[Records from a dataset]
(* ===== verification/SchedulerTheorems.v ===== *)
(** * The scheduler: claims

    Safety over every interleaving (from [SchedulerInv.v]), progress and
    termination of the drain after [Close], the deadline of a batch and the
    collection timer. *)

From Stdlib Require Import ZArith Lia.
From stdpp Require Import prelude strings list.
From S2P Require Import Prelude GoContext Scheduler SchedulerInv SchedulerOutcomes SchedulerTimer SchedulerMetrics SchedulerValues.

#[local] Open Scope Z_scope.

Section drain.
Context {T R : Type}.
Implicit Types (s : sched T R) (it : item T R).

(** ** Progress of the runner *)

Definition runner_label (l : label T R) : bool :=
  match l with
  | LReceive | LCollected | LAdmitItem | LReject | LInvoke | LHandled _ | LRunReply => true
  | _ => false
  end.

(** The runner is blocked in a select or in the handler. *)
Definition runner_waits s : Prop :=
  match run s with
  | NextQueued => queue s = [] ∧ closed s = false
  | Collecting b _ timer =>
      Z.of_nat (length b) < maxBatch s ∧ queue s = [] ∧ closed s = false ∧ clock s < timer
  | Handling _ _ _ => True
  | Stopped => True
  | _ => False
  end.

Lemma send_enabled s i (x : result R) :
  inv s → i ∈ rejecting (run s) ∨ i ∈ active (run s) → is_Some (send i x s).
Proof.
  intros Hs Hin. assert (i ∈ places s) as Hp.
  { unfold places, held. rewrite !elem_of_app. tauto. }
  apply (inv_bound _ Hs), lookup_lt_is_Some_2 in Hp as [it Hi]. unfold send. rewrite Hi. simpl.
  pose proof (inv_items _ Hs _ _ Hi) as Hok. unfold item_ok in Hok.
  replace (reply it) with (@None (result R)); [done|].
  destruct (state it); symmetry; naive_solver.
Qed.

Lemma queue_lookup s i q : inv s → queue s = i :: q → is_Some (items s !! i).
Proof.
  intros Hs Hq. apply lookup_lt_is_Some_2, (inv_bound _ Hs). unfold places. rewrite Hq. by left.
Qed.

Lemma runner_enabled s :
  inv s → runner_waits s ∨ ∃ l s', runner_label l = true ∧ step l s = Some s'.
Proof.
  intros Hs. unfold runner_waits. destruct (run s) as [|b d tm|[|i todo] now act o|i e todo now act o|act c o|[|[i x] todo] o|] eqn:Hr;
    try (by left).
  - destruct (queue s) as [|i q] eqn:Hq.
    + destruct (closed s) eqn:Hc; [|by left]. right. exists LReceive. simpl. unfold run_receive, nextQueued, collect.
      rewrite Hr, Hq, Hc. eauto.
    + right. exists LReceive. simpl. unfold run_receive, nextQueued, collect. rewrite Hr, Hq.
      destruct (queue_lookup s i q) as [it ->]; [done..|]. simpl. case_decide; eauto.
  - destruct (decide (maxBatch s <= Z.of_nat (length b) ∨ tm <= clock s)) as [Hf|Hf].
    { right. exists LCollected. simpl. unfold run_collected. rewrite Hr.
      replace (_ || _) with true; [eauto|]. symmetry. apply orb_true_iff. rewrite !Z.leb_le. lia. }
    destruct (queue s) as [|i q] eqn:Hq; [destruct (closed s) eqn:Hc; [|left; split_and!; (done || lia)]|];
      right; exists LReceive; simpl; unfold run_receive, nextQueued, collect; rewrite Hr, (proj2 (Z.ltb_lt _ _)), Hq by lia.
    + rewrite Hc. eauto.
    + destruct (queue_lookup s i q) as [it ->]; [done..|]. simpl. repeat case_match; eauto.
  - right. exists LInvoke. simpl. unfold run_invoke. rewrite Hr. case_decide; eauto.
  - right. exists LAdmitItem. simpl. unfold run_admit_item. rewrite Hr.
    assert (is_Some (items s !! i)) as [it ->].
    { apply lookup_lt_is_Some_2, (inv_bound _ Hs). unfold places, held. rewrite Hr. simpl. by_elem. }
    simpl. repeat case_match; eauto.
  - right. exists LReject. simpl. unfold run_reject. rewrite Hr.
    destruct (send_enabled s i (Err e)) as [s' ->]; [done|left; rewrite Hr; by left|]. simpl. eauto.
  - right. exists LRunReply. simpl. unfold run_reply. rewrite Hr. eauto.
  - right. exists LRunReply. simpl. unfold run_reply. rewrite Hr.
    assert (is_Some (items s !! i)) as [it ->].
    { apply lookup_lt_is_Some_2, (inv_bound _ Hs). unfold places, held. rewrite Hr. simpl. by_elem. }
    simpl. edestruct (send_enabled s i) as [s' ->]; [done|right; rewrite Hr; by left|]. simpl. eauto.
Qed.

(** ** The drain terminates *)

(** What is left to do once no more items are admitted. *)
Definition work s : nat :=
  10 * length (queue s) +
  match run s with
  | Stopped => 0
  | NextQueued => 1
  | Collecting b _ _ => 4 * length b + 5
  | Dispatching todo _ act _ => 4 * length todo + 2 * length act + 4
  | Rejecting _ _ todo _ act _ => 4 * length todo + 2 * length act + 5
  | Handling act _ _ => 2 * length act + 3
  | Replying todo _ => 2 * length todo + 2
  end.

Ltac work_solver Hr :=
  unfold work; simpl; rewrite ?Hr, ?length_app, ?length_combine, ?length_outcomes, ?Nat.min_id; simpl;
  split_and!; (done || lia).

Lemma turn_end_work open s :
  closed (turn_end open s) = closed s ∧ (work (turn_end open s) <= 10 * length (queue s) + 1)%nat.
Proof. unfold turn_end, work. case_if; simpl; split; (done || lia). Qed.

Lemma send_work s s' i (x : result R) :
  send i x s = Some s' → queue s' = queue s ∧ closed s' = closed s ∧ run s' = run s.
Proof. unfold send. destruct (items s !! i); [|done]. simpl. case_match; [done|]. by intros [= <-]. Qed.

(** Once closed, no step adds work, and every step of the runner removes some. *)
Lemma runner_step_work l s s' :
  closed s = true → runner_label l = true → step l s = Some s' →
  closed s' = true ∧ (work s' < work s)%nat.
Proof.
  intros Hc Hl. destruct l; try done; simpl; clear Hl.
  - unfold run_receive, nextQueued, collect. destruct (run s) as [|b d tm| | | | |] eqn:Hr; try done; [|case_if; [|done]];
      (destruct (queue s) as [|i q] eqn:Hq; [rewrite Hc|destruct (items s !! i); [|done]; simpl];
       repeat case_match; intros [= <-]; unfold work; simpl; rewrite ?Hr, ?Hq, ?length_app; simpl;
       split; (done || lia)).
  - unfold run_collected. destruct (run s) as [|b d tm| | | | |] eqn:Hr; try done. case_if; [|done].
    intros [= <-]. work_solver Hr.
  - unfold run_admit_item. destruct (run s) as [| |[|i todo] now act o| | | |] eqn:Hr; try done.
    destruct (items s !! i) as [it|]; [|done]. simpl. unfold cas_expired.
    repeat case_match; intros; simplify_eq; work_solver Hr.
  - unfold run_reject. destruct (run s) as [| | |i e todo now act o| | |] eqn:Hr; try done.
    destruct (send i (Err e) s) as [s1|] eqn:Hs; [|done]. intros [= <-].
    apply send_work in Hs as (Hq & Hc' & _). unfold work. simpl. rewrite Hr, Hq, Hc'. split; [done|lia].
  - unfold run_invoke. destruct (run s) as [| |[|i todo] now act o| | | |] eqn:Hr; try done.
    case_decide; intros [= <-]; [|work_solver Hr].
    destruct (turn_end_work o s) as [-> Hw]. split; [done|]. unfold work at 2. rewrite Hr. lia.
  - unfold run_handled. destruct (run s) as [| | | |act c o| |] eqn:Hr; try done. intros [= <-].
    work_solver Hr.
  - unfold run_reply. destruct (run s) as [| | | | |[|[i x] todo] o|] eqn:Hr; try done.
    + intros [= <-]. destruct (turn_end_work o s) as [-> Hw]. split; [done|]. unfold work at 2.
      rewrite Hr. simpl. lia.
    + destruct (items s !! i) as [it|]; [|done]. simpl. destruct (send _ _ s) as [s1|] eqn:Hs; [|done].
      intros [= <-]. apply send_work in Hs as (Hq & Hc' & _). unfold work. simpl. rewrite Hr, Hq, Hc'.
      simpl. split; [done|lia].
Qed.

Lemma other_step_work l s s' :
  closed s = true → runner_label l = false → step l s = Some s' →
  closed s' = true ∧ work s' = work s.
Proof.
  intros Hc Hl. destruct l; try done; simpl; clear Hl.
  1: case_if; [|done]; by intros [= <-].
  1: case_if; [|done]; unfold enqueue; rewrite Hc; case_match; by intros [= <-].
  1: unfold Close; rewrite Hc; by intros [= <-].
  all: unfold at_item; destruct (items s !! i) as [it|]; [|done]; simpl.
  all: match goal with |- (?f ≫= _) = _ → _ => destruct f; [|done] end; by intros [= <-].
Qed.

Lemma drain_bound ls s s' :
  closed s = true → steps ls s = Some s' →
  closed s' = true ∧ (length (List.filter runner_label ls) + work s' <= work s)%nat.
Proof.
  revert s. induction ls as [|l ls IH]; intros s Hc; simpl; [intros [= <-]; split; [done|lia]|].
  destruct (step l s) as [s1|] eqn:Hl; [|done]. simpl. intros Hs.
  destruct (runner_label l) eqn:Hr; simpl.
  - destruct (runner_step_work l s s1) as [Hc1 Hw]; [done..|]. destruct (IH s1) as [? ?]; [done..|]. split; [done|lia].
  - destruct (other_step_work l s s1) as [Hc1 Hw]; [done..|]. destruct (IH s1) as [? ?]; [done..|]. split; [done|lia].
Qed.

Lemma drain_exists s :
  inv s → closed s = true →
  ∃ ls s', forallb runner_label ls = true ∧ steps ls s = Some s' ∧ done s' = true.
Proof.
  remember (work s) as n eqn:Hn. revert s Hn.
  induction n as [n IH] using lt_wf_ind. intros s -> Hs Hc.
  destruct (decide (done s = true)) as [Hd|Hd]; [by exists [], s|].
  assert (∃ l s1, runner_label l = true ∧ step l s = Some s1) as (l & s1 & Hl & Hst).
  { destruct (runner_enabled s Hs) as [Hw|]; [|done]. unfold runner_waits in Hw.
    destruct (run s) as [| | | |act c o| |] eqn:Hr; try done; try (destruct_and?; congruence).
    - exists (LHandled (Err ErrClosed)). simpl. unfold run_handled. rewrite Hr. eauto.
    - exfalso. by apply Hd, (inv_done _ Hs). }
  destruct (runner_step_work l s s1) as [Hc1 Hw]; [done..|].
  destruct (IH (work s1) Hw s1) as (ls & s' & Hls & Hsteps & Hdone); [done|by eapply step_inv|done|].
  exists (l :: ls), s'. simpl. rewrite Hl, Hst. done.
Qed.
End drain.

(** ** A run for the witnesses *)

Lemma reachable_steps {T R} ls (s s' : sched T R) :
  reachable s → steps ls s = Some s' → reachable s'.
Proof.
  revert s. induction ls as [|l ls IH]; intros s Hs; simpl; [by intros [= <-]|].
  destruct (step l s) as [s1|] eqn:Hl; [|done]. simpl. apply IH. by eapply reach_step.
Qed.

(** Two callers, batches of two, a handler that doubles its inputs. *)
Definition demo_new : sched nat nat :=
  mkSched 4 2 (2 * Millisecond) [] [] false false NextQueued 1 no_metrics [].
Definition demo_calls : list (label nat nat) :=
  [LSubmit Background 3%nat 1; LSubmit Background 4%nat 1; LReceive; LReceive; LCollected;
   LAdmitItem; LAdmitItem; LInvoke].
Definition demo_replies : list (label nat nat) :=
  [LHandled (Ok [6; 8]%nat); LDispatched 0%nat; LRunReply; LReply 0%nat; LRunReply; LRunReply].
Definition demo_state (ls : list (label nat nat)) : sched nat nat := default demo_new (steps ls demo_new).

◆ About this exercise
Starting at the top of the data above, repeat every line exactly until the line containing "b _ timer =>" has been given, then stop.

◆ Task response
(* ===== verification/SchedulerTheorems.v ===== *)
(** * The scheduler: claims

    Safety over every interleaving (from [SchedulerInv.v]), progress and
    termination of the drain after [Close], the deadline of a batch and the
    collection timer. *)

From Stdlib Require Import ZArith Lia.
From stdpp Require Import prelude strings list.
From S2P Require Import Prelude GoContext Scheduler SchedulerInv SchedulerOutcomes SchedulerTimer SchedulerMetrics SchedulerValues.

#[local] Open Scope Z_scope.

Section drain.
Context {T R : Type}.
Implicit Types (s : sched T R) (it : item T R).

(** ** Progress of the runner *)

Definition runner_label (l : label T R) : bool :=
  match l with
  | LReceive | LCollected | LAdmitItem | LReject | LInvoke | LHandled _ | LRunReply => true
  | _ => false
  end.

(** The runner is blocked in a select or in the handler. *)
Definition runner_waits s : Prop :=
  match run s with
  | NextQueued => queue s = [] ∧ closed s = false
  | Collecting b _ timer =>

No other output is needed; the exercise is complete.